Some supply contracts may have price escalation or price review clauses that operate where input prices have increased. The operation of these clauses is usually straightforward and including them in a contract is one way to avoid surprises during the term of the contract (and avoid disputes). However, in the absence of these clauses, suppliers might attempt to pass on price increases by way of force majeure, hardship or change-in-law clauses in the supply contract. The validity of such claims will obviously depend on the reasons for the price increase and the relief available under the relevant clause. Another way for suppliers to claim escalation might be through the applicable sale of goods legislation that permits the price increase to be passed on.
In practice, however, we are seeing parties willing to take a pragmatic and amicable approach to resolving supply disputes arising out of supply chain disruptions, perhaps reflecting the repeat nature of business in this sector and the resulting need to preserve relationships. Whatever the scenario, early engagement and open discussion of these issues is encouraged.
Connection delays and performance issues
Many renewable energy projects involve independent power producers (IPPs) supplying electricity to a national grid with sales to the market customers from grid owners or retailers (depending on the market). This necessarily involves a physical interface between the IPP’s power generation infrastructure and the grid (via associated infrastructure such as switchyards, substations and transmission lines). As the grid is usually owned and operated by a separate (often state-owned) power utility, this also involves a legal and commercial interface between the IPP and the power utility or retailer, usually by way of a connection or power purchase agreement.
In many jurisdictions, achieving connection to the grid is a complex process and one of the biggest sources of delay in getting any project up and running. Attempts to connect are often beset by:
- delays in regulatory processes;
- difficulties in obtaining the modelling information necessary for design and connection;
- delays in the construction of connection infrastructure (often the responsibility of utilities);
- mandates by power utilities to modify or upgrade equipment; and
- consequent delays in commissioning processes.
The above delays are complicated by the ever-evolving landscape as stakeholders gain greater understanding of new technologies.
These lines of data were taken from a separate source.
(** The errors that [baseURL] returns: the timeout of the lookup and, in
    [part_000], the answer without records. *)
Lemma cached_baseURL_errors (w : Cached.World) (domain : string) (useHTTPS : bool)
    (s : state Cached.Libravatar) (url : string) (e : error) :
  (Cached.baseURL w domain useHTTPS s).1 = Return (url, Some e) ->
  (exists d, e = DNSErr d /\ IsTimeout d = true)
  \/ e = ErrorString "empty SRV response".
Proof.
  unfold Cached.baseURL. run_monad.
  destruct (Cached.usable _ _ _); [discriminate |].
  destruct (Cached.LookupSRV w _ _ _) as [addrs err].
  destruct err as [[d | msg | msg] |]; cbn; try discriminate.
  - destruct (IsTimeout d) eqn:Ht; cbn; [| discriminate].
    intros [= _ <-]. left. eauto.
  - destruct addrs as [| first rest]; cbn; [intros [= _ <-]; auto |].
    destruct (strip_last (Target first)); discriminate.
Qed.

Lemma weighted_baseURL_errors (w : Weighted.World) (id : Weighted.identity)
    (s : state Weighted.Libravatar) (url : string) (e : error) :
  (Weighted.baseURL w id s).1 = Return (url, Some e) ->
  exists d, e = DNSErr d /\ IsTimeout d = true.
Proof.
  unfold Weighted.baseURL. run_monad.
  destruct (Weighted.getDomain w (this s) id) as [host | msg]; cbn beta iota;
    [| discriminate].
  destruct (Weighted.LookupSRV w _ _ _) as [addrs err].
  destruct err as [[d | msg | msg] |]; cbn -[Weighted.selectRecord];
    try discriminate.
  - destruct (IsTimeout d) eqn:Ht; cbn -[Weighted.selectRecord].
    + intros [= _ <-]. eauto.
    + destruct addrs as [| a [| b l]]; try discriminate.
      destruct (Weighted.selectRecord _ _); discriminate.
  - destruct addrs as [| a [| b l]]; try discriminate.
    destruct (Weighted.selectRecord _ _); discriminate.
Qed.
Renewables projects often involve complex and relatively untested technology (or, at least, existing technology being put to use in a new, larger or more arduous operating environment, or by a party to whom it might not be completely familiar).
As more and more new renewables projects come onto the grid and start interacting with each other, demonstrating that a new project will do no harm to the grid can become challenging and the electricity rules and laws may be changed to improve grid stability. It is also relatively common in renewables projects for the new technology not to work as intended. This often produces disputes as to who bears the time and cost consequences of these events, particularly where risk allocation has not been specifically or clearly addressed in the construction contract or the power purchase agreement. This is particularly pronounced on projects where the designers, equipment suppliers, construction contractors, and operation and maintenance contractors are different parties and, predictably, seek to blame the other’s contribution. The fact that such contractors are coming from an increasingly large and varied pool (in terms of size, experience and sophistication) only exacerbates this issue.
To avoid these issues, thorough due diligence must be done into the regulatory environment governing the connection. In addition, at the time of drafting the relevant design, supply, construction, connection, and operations and maintenance agreements, it is crucial to clearly define the roles and responsibilities in relation to these risks.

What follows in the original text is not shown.